(Dataset entries)
(* ===== verification/Domain.v ===== *)
(** * The domain pallet ([chain/pallets/domain/src/lib.rs])

    The chain's identity, written at genesis and announced by one event. *)

From S2P Require Import Prelude Types Codec Frame.

Inductive DomainEvent : Type :=
| DomainIdentityActivated (domain_id : DomainId) (chain_id : bytes).

Record DomainState : Type := mkDomainState {
  ds_chain_identity : ChainIdentity;
  ds_domain_id : DomainId;
  ds_identity_announced : bool;
  ds_events : list DomainEvent
}.

#[export] Instance DomainState_settable : Settable DomainState :=
    fun r => mkDomainState (ds_chain_identity r) (ds_domain_id r) (ds_identity_announced r)
    (ds_events r).

(** [GenesisConfig::default]: the four fixed-width fields are literals that fit
    ([default_chain_identity_fits]). *)
Definition default_chain_identity : option ChainIdentity :=
  chain_id ← fixed_bytes CHAIN_ID_BYTES (str_bytes "ialp-earth-local");
  chain_name ← fixed_bytes CHAIN_NAME_BYTES (str_bytes "IALP Earth");
  token_symbol ← fixed_bytes TOKEN_SYMBOL_BYTES (str_bytes "IALP");
  Some {| ci_domain_id := Earth;
          ci_chain_id := chain_id;
          ci_chain_name := chain_name;
          ci_token_symbol := token_symbol;
          ci_token_decimals := 12 |}.

(** [BuildGenesisConfig::build]. *)
Definition domain_genesis (chain_identity : ChainIdentity) : DomainState :=
  {| ds_chain_identity := chain_identity;
     ds_domain_id := ci_domain_id chain_identity;
     ds_identity_announced := false;
     ds_events := [] |}.

(** [Hooks::on_initialize]. *)
Definition domain_on_initialize (block_number : Z) (st : DomainState) : DomainState :=
  if (block_number =? 0) || ds_identity_announced st then st
  else
    let identity := ds_chain_identity st in
    st {{ ds_events ::= fun evs =>
            evs ++ [DomainIdentityActivated (ci_domain_id identity) (ci_chain_id identity)] }}
       {{ ds_identity_announced := true }}.

Lemma default_chain_identity_fits : is_Some default_chain_identity.
Proof. vm_compute. by eexists. Qed.

(** The hook changes neither the identity nor the domain. *)
Lemma domain_on_initialize_id n st : ds_domain_id (domain_on_initialize n st) = ds_domain_id st.
Proof. unfold domain_on_initialize. by destruct (_ || _). Qed.

Lemma domain_on_initialize_announced n st :
  n <> 0 -> ds_identity_announced (domain_on_initialize n st) = true.
Proof.
  intros Hn. unfold domain_on_initialize. rewrite (proj2 (Z.eqb_neq n 0) Hn).
  by destruct (ds_identity_announced st) eqn:E.
Qed.

Lemma domain_on_initialize_done n st :
  ds_identity_announced st = true -> domain_on_initialize n st = st.
Proof. intros E. unfold domain_on_initialize. by rewrite E, orb_true_r. Qed.

(** The hooks of blocks [1 .. n] from genesis. *)
Fixpoint domain_run (identity : ChainIdentity) (n : nat) : DomainState :=
  match n with
  | O => domain_genesis identity
  | S n' => domain_on_initialize (Z.of_nat n) (domain_run identity n')
  end.

(** The chain announces its identity exactly once, in its first block, with
    the domain and chain id of genesis, and the stored domain never changes. *)
Theorem domain_announced_once identity n :
  ds_domain_id (domain_run identity n) = ci_domain_id identity /\
  ds_events (domain_run identity n)
  = match n with
    | O => []
    | S _ => [DomainIdentityActivated (ci_domain_id identity) (ci_chain_id identity)]
    end.
Proof.
  induction n as [|[|n] IH]; [done|done|]. destruct IH as [Hd He].
  cbn [domain_run] in *. rewrite domain_on_initialize_done; [done|].
  apply domain_on_initialize_announced. lia.
Qed.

WHAT IS REQUIRED ▸ Give the lines again, exactly as they stand, from the beginning of the data through the line with "Definition domain_on_initialize (block_number".

TASK SOLUTION ▸
(* ===== verification/Domain.v ===== *)
(** * The domain pallet ([chain/pallets/domain/src/lib.rs])

    The chain's identity, written at genesis and announced by one event. *)

From S2P Require Import Prelude Types Codec Frame.

Inductive DomainEvent : Type :=
| DomainIdentityActivated (domain_id : DomainId) (chain_id : bytes).

Record DomainState : Type := mkDomainState {
  ds_chain_identity : ChainIdentity;
  ds_domain_id : DomainId;
  ds_identity_announced : bool;
  ds_events : list DomainEvent
}.

#[export] Instance DomainState_settable : Settable DomainState :=
    fun r => mkDomainState (ds_chain_identity r) (ds_domain_id r) (ds_identity_announced r)
    (ds_events r).

(** [GenesisConfig::default]: the four fixed-width fields are literals that fit
    ([default_chain_identity_fits]). *)
Definition default_chain_identity : option ChainIdentity :=
  chain_id ← fixed_bytes CHAIN_ID_BYTES (str_bytes "ialp-earth-local");
  chain_name ← fixed_bytes CHAIN_NAME_BYTES (str_bytes "IALP Earth");
  token_symbol ← fixed_bytes TOKEN_SYMBOL_BYTES (str_bytes "IALP");
  Some {| ci_domain_id := Earth;
          ci_chain_id := chain_id;
          ci_chain_name := chain_name;
          ci_token_symbol := token_symbol;
          ci_token_decimals := 12 |}.

(** [BuildGenesisConfig::build]. *)
Definition domain_genesis (chain_identity : ChainIdentity) : DomainState :=
  {| ds_chain_identity := chain_identity;
     ds_domain_id := ci_domain_id chain_identity;
     ds_identity_announced := false;
     ds_events := [] |}.

(** [Hooks::on_initialize]. *)
Definition domain_on_initialize (block_number : Z) (st : DomainState) : DomainState :=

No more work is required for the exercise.